[Information provided Boundary: Start]

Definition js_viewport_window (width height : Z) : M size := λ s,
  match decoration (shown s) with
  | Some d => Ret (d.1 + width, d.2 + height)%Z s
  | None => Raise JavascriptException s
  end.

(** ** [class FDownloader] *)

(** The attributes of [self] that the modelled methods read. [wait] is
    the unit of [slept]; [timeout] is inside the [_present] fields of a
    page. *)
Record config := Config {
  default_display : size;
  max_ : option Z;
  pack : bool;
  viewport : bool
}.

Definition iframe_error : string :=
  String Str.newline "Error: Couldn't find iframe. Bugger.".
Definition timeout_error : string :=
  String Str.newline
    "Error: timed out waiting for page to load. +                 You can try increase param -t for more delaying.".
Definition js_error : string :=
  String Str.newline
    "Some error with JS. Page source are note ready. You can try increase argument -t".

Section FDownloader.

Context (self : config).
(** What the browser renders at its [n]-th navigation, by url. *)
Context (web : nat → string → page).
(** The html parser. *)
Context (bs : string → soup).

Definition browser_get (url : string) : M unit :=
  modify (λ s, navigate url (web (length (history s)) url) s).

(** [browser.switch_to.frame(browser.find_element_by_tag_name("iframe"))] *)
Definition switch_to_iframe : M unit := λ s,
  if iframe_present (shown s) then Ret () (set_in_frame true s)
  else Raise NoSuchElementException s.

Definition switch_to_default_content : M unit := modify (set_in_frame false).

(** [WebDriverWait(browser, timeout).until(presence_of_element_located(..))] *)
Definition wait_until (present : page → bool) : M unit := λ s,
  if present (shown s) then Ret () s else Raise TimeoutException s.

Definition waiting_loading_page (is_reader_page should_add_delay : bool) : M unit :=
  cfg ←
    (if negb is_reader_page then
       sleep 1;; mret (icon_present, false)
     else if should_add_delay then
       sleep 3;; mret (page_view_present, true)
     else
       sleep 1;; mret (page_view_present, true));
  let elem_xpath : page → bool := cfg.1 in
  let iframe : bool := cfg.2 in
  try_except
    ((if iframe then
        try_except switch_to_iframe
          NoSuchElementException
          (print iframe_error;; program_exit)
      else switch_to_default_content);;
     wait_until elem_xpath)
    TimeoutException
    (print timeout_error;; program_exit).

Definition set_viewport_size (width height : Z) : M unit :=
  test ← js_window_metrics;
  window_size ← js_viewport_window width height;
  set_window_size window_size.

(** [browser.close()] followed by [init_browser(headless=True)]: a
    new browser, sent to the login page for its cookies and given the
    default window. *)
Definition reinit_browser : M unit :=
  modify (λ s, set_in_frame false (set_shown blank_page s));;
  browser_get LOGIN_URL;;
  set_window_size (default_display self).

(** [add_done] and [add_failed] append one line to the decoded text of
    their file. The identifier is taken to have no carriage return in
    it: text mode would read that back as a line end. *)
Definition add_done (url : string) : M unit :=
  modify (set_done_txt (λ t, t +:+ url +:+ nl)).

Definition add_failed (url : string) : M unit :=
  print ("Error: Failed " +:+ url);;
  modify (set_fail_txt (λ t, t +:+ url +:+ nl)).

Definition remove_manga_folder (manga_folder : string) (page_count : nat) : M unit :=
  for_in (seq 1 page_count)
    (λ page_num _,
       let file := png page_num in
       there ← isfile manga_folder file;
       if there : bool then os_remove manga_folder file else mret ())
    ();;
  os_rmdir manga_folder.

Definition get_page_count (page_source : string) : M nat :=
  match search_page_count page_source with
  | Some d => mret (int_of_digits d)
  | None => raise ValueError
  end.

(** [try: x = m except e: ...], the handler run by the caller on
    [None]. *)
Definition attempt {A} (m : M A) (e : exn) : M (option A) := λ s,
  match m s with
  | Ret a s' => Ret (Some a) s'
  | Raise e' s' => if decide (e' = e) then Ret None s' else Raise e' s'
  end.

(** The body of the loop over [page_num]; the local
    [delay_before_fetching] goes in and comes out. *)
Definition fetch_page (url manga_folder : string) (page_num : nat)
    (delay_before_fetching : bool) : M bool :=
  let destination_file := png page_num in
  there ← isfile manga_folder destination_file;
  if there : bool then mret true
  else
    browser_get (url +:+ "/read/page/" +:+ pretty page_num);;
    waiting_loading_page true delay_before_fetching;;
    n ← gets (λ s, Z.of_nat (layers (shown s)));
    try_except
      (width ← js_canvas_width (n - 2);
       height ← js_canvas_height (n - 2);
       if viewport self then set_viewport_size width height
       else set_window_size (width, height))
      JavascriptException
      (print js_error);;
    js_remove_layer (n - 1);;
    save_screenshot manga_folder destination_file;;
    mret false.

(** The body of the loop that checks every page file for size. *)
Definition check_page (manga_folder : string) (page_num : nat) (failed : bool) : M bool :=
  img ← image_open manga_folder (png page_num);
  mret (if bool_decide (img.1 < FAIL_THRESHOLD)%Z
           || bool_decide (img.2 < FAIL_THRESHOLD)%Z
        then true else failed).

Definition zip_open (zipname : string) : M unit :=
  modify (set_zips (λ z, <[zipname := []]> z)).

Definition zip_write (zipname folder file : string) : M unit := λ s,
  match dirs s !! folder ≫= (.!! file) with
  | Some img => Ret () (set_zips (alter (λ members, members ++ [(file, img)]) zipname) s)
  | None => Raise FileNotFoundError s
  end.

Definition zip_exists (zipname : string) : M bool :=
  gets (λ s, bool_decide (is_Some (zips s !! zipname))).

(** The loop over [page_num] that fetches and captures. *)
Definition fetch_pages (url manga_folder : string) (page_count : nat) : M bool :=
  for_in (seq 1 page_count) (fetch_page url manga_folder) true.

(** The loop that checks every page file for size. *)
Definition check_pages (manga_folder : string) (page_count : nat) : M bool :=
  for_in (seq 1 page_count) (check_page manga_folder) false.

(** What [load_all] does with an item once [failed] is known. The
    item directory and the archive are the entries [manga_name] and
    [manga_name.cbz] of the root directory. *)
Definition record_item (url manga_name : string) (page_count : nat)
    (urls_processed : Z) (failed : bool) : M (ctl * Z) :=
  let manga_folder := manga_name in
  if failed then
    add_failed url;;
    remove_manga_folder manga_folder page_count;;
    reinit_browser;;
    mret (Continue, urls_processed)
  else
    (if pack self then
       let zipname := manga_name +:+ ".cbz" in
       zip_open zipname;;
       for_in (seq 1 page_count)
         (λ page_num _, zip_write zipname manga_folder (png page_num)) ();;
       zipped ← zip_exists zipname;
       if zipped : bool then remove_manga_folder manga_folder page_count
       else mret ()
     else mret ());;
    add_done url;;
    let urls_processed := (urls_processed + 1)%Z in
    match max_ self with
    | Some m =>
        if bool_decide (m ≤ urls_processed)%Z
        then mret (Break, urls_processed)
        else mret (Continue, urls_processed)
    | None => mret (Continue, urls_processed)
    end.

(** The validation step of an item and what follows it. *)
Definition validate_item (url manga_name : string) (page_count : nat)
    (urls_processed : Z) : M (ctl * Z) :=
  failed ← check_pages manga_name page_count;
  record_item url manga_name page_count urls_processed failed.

[Information provided Boundary: End]
[Information provided Boundary: Start]

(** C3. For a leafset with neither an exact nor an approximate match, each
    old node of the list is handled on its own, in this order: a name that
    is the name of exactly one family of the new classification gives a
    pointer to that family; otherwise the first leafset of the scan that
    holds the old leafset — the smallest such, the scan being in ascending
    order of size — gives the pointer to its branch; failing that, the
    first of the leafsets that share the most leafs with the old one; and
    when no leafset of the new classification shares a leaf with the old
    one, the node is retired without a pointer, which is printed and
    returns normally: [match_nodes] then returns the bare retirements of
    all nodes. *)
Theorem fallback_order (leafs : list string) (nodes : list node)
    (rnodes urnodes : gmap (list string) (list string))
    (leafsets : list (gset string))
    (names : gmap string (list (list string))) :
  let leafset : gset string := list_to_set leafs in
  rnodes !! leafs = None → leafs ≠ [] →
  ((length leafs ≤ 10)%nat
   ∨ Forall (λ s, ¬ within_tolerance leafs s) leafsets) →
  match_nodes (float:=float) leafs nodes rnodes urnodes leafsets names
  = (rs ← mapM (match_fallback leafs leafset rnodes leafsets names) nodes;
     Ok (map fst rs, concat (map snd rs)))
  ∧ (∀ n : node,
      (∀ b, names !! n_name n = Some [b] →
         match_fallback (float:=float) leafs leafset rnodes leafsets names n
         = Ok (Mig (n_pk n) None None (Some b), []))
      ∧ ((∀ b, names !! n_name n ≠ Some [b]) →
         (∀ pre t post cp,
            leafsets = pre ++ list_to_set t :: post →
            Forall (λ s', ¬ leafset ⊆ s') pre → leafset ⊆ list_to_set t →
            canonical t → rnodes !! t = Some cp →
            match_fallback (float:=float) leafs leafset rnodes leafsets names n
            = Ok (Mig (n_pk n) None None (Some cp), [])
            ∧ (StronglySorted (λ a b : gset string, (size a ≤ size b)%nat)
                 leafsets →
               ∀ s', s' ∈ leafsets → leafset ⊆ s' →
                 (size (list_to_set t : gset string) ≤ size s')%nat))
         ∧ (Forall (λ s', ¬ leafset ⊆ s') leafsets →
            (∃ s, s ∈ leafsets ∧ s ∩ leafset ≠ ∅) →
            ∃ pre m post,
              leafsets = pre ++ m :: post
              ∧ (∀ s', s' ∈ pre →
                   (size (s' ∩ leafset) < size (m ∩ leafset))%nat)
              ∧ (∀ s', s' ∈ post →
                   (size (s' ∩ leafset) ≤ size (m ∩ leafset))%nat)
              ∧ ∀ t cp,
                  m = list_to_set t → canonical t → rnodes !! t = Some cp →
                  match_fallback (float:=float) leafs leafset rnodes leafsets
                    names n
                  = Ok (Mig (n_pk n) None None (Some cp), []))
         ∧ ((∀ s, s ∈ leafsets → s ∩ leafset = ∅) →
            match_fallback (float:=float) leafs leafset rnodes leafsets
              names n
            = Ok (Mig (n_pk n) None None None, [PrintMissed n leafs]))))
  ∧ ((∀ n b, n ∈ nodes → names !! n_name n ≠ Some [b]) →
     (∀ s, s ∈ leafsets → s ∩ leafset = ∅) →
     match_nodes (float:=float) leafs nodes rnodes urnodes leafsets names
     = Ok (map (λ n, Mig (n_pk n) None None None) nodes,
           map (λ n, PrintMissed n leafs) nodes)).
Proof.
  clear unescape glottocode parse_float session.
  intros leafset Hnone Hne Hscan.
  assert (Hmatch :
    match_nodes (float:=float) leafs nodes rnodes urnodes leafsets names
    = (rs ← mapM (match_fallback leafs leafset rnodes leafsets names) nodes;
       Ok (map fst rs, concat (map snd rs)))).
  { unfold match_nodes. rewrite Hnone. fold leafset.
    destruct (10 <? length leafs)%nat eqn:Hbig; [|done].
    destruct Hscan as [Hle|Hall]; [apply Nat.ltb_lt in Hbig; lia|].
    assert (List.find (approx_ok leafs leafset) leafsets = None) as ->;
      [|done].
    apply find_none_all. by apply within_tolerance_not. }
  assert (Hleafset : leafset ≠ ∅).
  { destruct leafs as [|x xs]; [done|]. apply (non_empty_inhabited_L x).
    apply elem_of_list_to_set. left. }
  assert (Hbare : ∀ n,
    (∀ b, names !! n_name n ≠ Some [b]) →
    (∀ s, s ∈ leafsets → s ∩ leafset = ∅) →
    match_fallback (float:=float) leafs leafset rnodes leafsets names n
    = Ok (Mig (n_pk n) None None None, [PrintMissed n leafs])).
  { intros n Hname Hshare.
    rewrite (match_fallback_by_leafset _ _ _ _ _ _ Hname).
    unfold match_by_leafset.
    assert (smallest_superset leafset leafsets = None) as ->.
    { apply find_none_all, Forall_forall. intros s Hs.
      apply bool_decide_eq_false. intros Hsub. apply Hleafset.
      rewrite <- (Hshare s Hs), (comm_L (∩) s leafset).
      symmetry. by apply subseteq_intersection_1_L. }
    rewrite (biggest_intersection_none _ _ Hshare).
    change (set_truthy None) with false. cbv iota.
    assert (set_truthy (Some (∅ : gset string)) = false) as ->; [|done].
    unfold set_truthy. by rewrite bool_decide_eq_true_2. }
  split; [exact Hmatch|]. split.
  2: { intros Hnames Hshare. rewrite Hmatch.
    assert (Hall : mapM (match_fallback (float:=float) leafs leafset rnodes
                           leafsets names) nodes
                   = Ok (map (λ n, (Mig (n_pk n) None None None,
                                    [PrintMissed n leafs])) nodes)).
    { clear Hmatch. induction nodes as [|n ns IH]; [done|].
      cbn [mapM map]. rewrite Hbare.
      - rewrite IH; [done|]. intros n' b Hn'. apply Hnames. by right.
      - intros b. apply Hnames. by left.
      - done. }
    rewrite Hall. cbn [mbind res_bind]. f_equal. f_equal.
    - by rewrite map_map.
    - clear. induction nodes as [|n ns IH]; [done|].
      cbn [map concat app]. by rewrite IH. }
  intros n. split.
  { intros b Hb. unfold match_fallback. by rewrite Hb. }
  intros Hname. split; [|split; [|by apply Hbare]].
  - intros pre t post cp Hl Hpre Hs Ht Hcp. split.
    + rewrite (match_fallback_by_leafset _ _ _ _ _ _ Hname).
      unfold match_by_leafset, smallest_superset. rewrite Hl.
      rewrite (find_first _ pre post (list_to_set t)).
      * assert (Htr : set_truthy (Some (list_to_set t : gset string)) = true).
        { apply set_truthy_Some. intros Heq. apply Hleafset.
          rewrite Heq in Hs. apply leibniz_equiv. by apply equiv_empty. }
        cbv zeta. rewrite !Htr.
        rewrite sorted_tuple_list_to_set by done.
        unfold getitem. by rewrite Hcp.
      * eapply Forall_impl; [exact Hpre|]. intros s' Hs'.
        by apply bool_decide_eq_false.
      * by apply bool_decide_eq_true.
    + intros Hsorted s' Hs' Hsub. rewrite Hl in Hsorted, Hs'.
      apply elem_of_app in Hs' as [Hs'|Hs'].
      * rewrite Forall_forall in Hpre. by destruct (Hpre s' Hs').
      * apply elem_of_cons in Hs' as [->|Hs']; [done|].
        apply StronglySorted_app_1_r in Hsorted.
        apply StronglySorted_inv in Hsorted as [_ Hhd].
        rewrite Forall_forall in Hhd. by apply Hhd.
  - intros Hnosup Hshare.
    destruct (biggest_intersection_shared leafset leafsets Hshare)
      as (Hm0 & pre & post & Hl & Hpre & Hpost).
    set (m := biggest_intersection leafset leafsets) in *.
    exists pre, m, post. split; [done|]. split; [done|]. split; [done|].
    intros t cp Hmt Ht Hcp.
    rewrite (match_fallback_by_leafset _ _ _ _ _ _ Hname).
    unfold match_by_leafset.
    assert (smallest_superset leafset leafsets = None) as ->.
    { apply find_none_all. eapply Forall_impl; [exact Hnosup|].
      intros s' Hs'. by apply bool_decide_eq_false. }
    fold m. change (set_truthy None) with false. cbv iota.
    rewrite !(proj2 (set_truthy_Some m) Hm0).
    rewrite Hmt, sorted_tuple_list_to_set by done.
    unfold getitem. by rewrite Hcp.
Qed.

[Information provided Boundary: End]

• Task to complete
Only those lines of the entries above that run from the line containing "Definition js_viewport_window (width" to the line containing "Definition iframe_error : string", both included, should be transcribed exactly.

• Answer to the problem
Definition js_viewport_window (width height : Z) : M size := λ s,
  match decoration (shown s) with
  | Some d => Ret (d.1 + width, d.2 + height)%Z s
  | None => Raise JavascriptException s
  end.

(** ** [class FDownloader] *)

(** The attributes of [self] that the modelled methods read. [wait] is
    the unit of [slept]; [timeout] is inside the [_present] fields of a
    page. *)
Record config := Config {
  default_display : size;
  max_ : option Z;
  pack : bool;
  viewport : bool
}.

Definition iframe_error : string :=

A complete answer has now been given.